Introduction
Questions that seem simple on the surface have long intrigued me, yet they reveal deep historical and conceptual dimensions: Why was the circle divided into 360 degrees? Why does the year consist of 12 months? And how did the week become fixed at seven days?
Such questions help us understand how ancient societies organized time, and how their choices eventually solidified into systems we still live within today.
In this preliminary study, I turn to a more focused yet deeper question: What do the names of the days of the week in Amazigh reveal about the Amazigh conception of time and its connection to daily work?
Origin of the Names of the Days

The attached image presents a comparative table of the Amazigh days of the week alongside their equivalents in Arabic and several European languages, with notes on astronomical and mythological origins.
The Amazigh names follow a clear numerical logic: each day is derived from a root indicating a number. The sequence begins with Aynas (from the root meaning “day one”: A-yin-as), followed by Asinas (A-sin-as, day two), Akrās (day three), then Akuas, Asimwas, Asidiyas, and finally Asamas.
This linguistic structure reflects a traditional counting system largely independent of planetary or ritual references. It conveys a conception of time as a functional sequence of stages corresponding to daily work.
Why Does the Week Begin on Monday?
The Amazigh week begins with Aynas, considered the starting point of agricultural and craft activities after a day of rest and market.
This arrangement reflects a practical logic: beginning the week with the resumption of work rather than with a sacred day. It corresponds to societies in which the meaning of days was shaped primarily by cycles of labor and markets rather than by religious rituals.
It is important to note that this functional interpretation remains subject to historical verification and may require ethnographic or epigraphic evidence to support it.
Comparison with Other Ancient Time Systems
Many ancient civilizations developed weekly systems tied to economic or religious functions. In Mediterranean and North African societies prior to Semitic and Greco-Roman influence, weekly cycles often began with a working day and ended with a day for rest or market—an arrangement reflecting agricultural communities whose rhythms were governed by seasons, sowing, and harvest rather than religious observances.
Conversely, Semitic calendars—such as the Hebrew and later the Arabic—centered the week around a sacred day: Shabbat for Jews, Dies dominica (Sunday) for Christians, or Friday for Muslims. This sacred day became the starting or ending point of the week, structuring temporal rhythm around a theological reference.

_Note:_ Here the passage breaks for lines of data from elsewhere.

(* ===== verification/PyDict.v ===== *)
(** Python dicts with string keys, in insertion order, as association lists
    without duplicate keys: assigning to a present key keeps its place. *)
From stdpp Require Import base numbers list strings.
From Stdlib Require Import ZArith Lia.
From S2P Require Import Prelude.

Local Open Scope Z_scope.

Section dict.
Context {A : Type}.
Implicit Types (d : list (string * A)) (k : string) (v : A).

(** [d.get(k)], [k in d], [d[k] = v] *)
Fixpoint dget d k : option A :=
  match d with [] => None | (k', v) :: d' => if (k' =? k)%string then Some v else dget d' k end.
Definition dmem d k : bool := match dget d k with Some _ => true | None => false end.
Fixpoint dset d k v : list (string * A) :=
  match d with
  | [] => [(k, v)]
  | (k', v') :: d' => if (k' =? k)%string then (k, v) :: d' else (k', v') :: dset d' k v
  end.
(** [d.update(l)], and [dict(l)] for [d = {}] *)
Definition dupdate d (l : list (string * A)) : list (string * A) := foldl (fun d kv => dset d kv.1 kv.2) d l.
Definition dict_of (l : list (string * A)) : list (string * A) := dupdate [] l.
(** [d[k]] *)
Definition dindex d k : result A := match dget d k with Some v => Ok v | None => Raise KeyError end.

(** A dict proper. *)
Definition dict_wf d : Prop := NoDup d.*1.

Lemma dget_dset d k v k' : dget (dset d k v) k' = if (k =? k')%string then Some v else dget d k'.
Proof.
  induction d as [|[q w] d IH]; cbn [dset dget]; [done|].
  destruct (String.eqb_spec q k) as [->|Hq]; cbn [dget]; [by destruct (k =? k')%string|].
  rewrite IH. destruct (String.eqb_spec q k') as [->|]; [| done]. by destruct (String.eqb_spec k k') as [->|].
Qed.
Lemma dget_dset_eq d k v : dget (dset d k v) k = Some v.
Proof. by rewrite dget_dset, String.eqb_refl. Qed.
Lemma dget_dset_ne d k v k' : k <> k' -> dget (dset d k v) k' = dget d k'.
Proof. intros H. rewrite dget_dset. by destruct (String.eqb_spec k k'). Qed.

Lemma dget_elem d k : is_Some (dget d k) <-> k ∈ d.*1.
Proof.
  induction d as [|[q w] d IH]; cbn [dget fmap list_fmap fst].
  - split; [by intros [] | by intros ?%elem_of_nil].
  - rewrite elem_of_cons, <- IH. destruct (String.eqb_spec q k) as [->|]; [naive_solver|]. naive_solver.
Qed.
Lemma dmem_elem d k : dmem d k = true <-> k ∈ d.*1.
Proof. rewrite <- dget_elem. unfold dmem, is_Some. destruct (dget d k); naive_solver. Qed.
Lemma dget_None d k : dget d k = None <-> k ∉ d.*1.
Proof. rewrite <- dget_elem, <- eq_None_not_Some. done. Qed.

Lemma dset_keys d k v : (dset d k v).*1 = if dmem d k then d.*1 else d.*1 ++ [k].
Proof.
  unfold dmem. induction d as [|[q w] d IH]; cbn [dset dget fmap list_fmap fst]; [done|].
  destruct (String.eqb_spec q k) as [->|]; [done|]. cbn [fmap list_fmap fst app]. rewrite IH. by destruct (dget d k).
Qed.
Lemma dset_new d k v : k ∉ d.*1 -> dset d k v = d ++ [(k, v)].
Proof.
  induction d as [|[q w] d IH]; cbn [dset fmap list_fmap fst]; [done|]. intros [Hq Hd]%not_elem_of_cons.
  destruct (String.eqb_spec q k); [congruence|]. by rewrite IH.
Qed.
Lemma dset_wf d k v : dict_wf d -> dict_wf (dset d k v).
Proof.
  unfold dict_wf. intros H. rewrite dset_keys. destruct (dmem d k) eqn:E; [done|]. apply NoDup_app. split_and!; [done | | apply NoDup_singleton].
  intros x Hx ->%list_elem_of_singleton. apply dmem_elem in Hx. congruence.
Qed.
Lemma dupdate_wf d l : dict_wf d -> dict_wf (dupdate d l).
Proof. revert d. induction l as [|kv l IH]; intros d H; [done|]. apply IH, dset_wf, H. Qed.
Lemma dict_of_wf l : dict_wf (dict_of l).
Proof. apply dupdate_wf. constructor. Qed.

Lemma dict_of_id l : dict_wf l -> dict_of l = l.
Proof.
  unfold dict_wf, dict_of. intros Hnd. change l with ([] ++ l) in Hnd |- * at 2. revert Hnd. generalize (@nil (string * A)) as d.
  induction l as [|[k v] l IH]; intros d Hnd; [by rewrite app_nil_r|]. cbn [dupdate foldl fst snd]. rewrite fmap_app in Hnd. cbn [fmap list_fmap fst] in Hnd.
  apply NoDup_app in Hnd as (H1 & H2 & H3). rewrite dset_new.
  - change (foldl _ ?x l) with (dupdate x l). rewrite IH; [by rewrite <- app_assoc|]. rewrite !fmap_app. cbn [fmap list_fmap fst].
    rewrite <- app_assoc. apply NoDup_app. split_and!; [done | | done]. intros x Hx. by apply H2.
  - intros Hk. eapply H2; [done | by left].
Qed.

(** The last assignment wins. *)
Lemma dget_dupdate d l k : dget (dupdate d l) k = match dget (reverse l) k with Some v => Some v | None => dget d k end.
Proof.
  revert d. induction l as [|[q w] l IH] using rev_ind; intros d; [done|].
  unfold dupdate. rewrite foldl_app. cbn [foldl fst snd]. rewrite dget_dset, reverse_app. cbn [reverse rev_append app dget].
  change (foldl _ d l) with (dupdate d l). rewrite IH. cbn [app]. change (reverse [(q, w)] ++ reverse l) with ((q, w) :: reverse l).
  cbn [dget]. by destruct (q =? k)%string.
Qed.
End dict.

The Amazigh system, however, preserved its original practical logic: the week begins with Aynas, the first day of the count, and unfolds numerically without a central sacred day reorganizing the cycle.
This distinction highlights a uniquely Amazigh conception of time—one that places production and labor at the core of the weekly rhythm, in contrast to systems structured around ritual and liturgy.
Conclusion
The Amazigh system of naming the days of the week presents a temporal model distinct from the religious or astronomical systems adopted by many other civilizations. It is a system built on direct enumeration from one to seven, reflecting a practical view of time in which work—not ritual, planet, or myth—is the central reference.
Compared with other systems of the Mediterranean and Near Eastern regions, the Amazigh calendar stands out for its autonomy: it begins and ends with the cycle of labor, without reorienting itself around a sacred day as Semitic calendars later did.
This difference is not merely linguistic; it reveals a deeper conception of time as an extension of daily life, the rhythm of the land, and the organization of work within agricultural societies.
Thus, studying Amazigh day names provides a key to understanding the Amazigh relationship to time—a functional, pragmatic relationship rooted in cycles of production rather than religious motivations.
The language, in this sense, remains a witness to ancient modes of thought and carries within it the memory of social and cultural structures whose traces continue to shape the details of our everyday lives.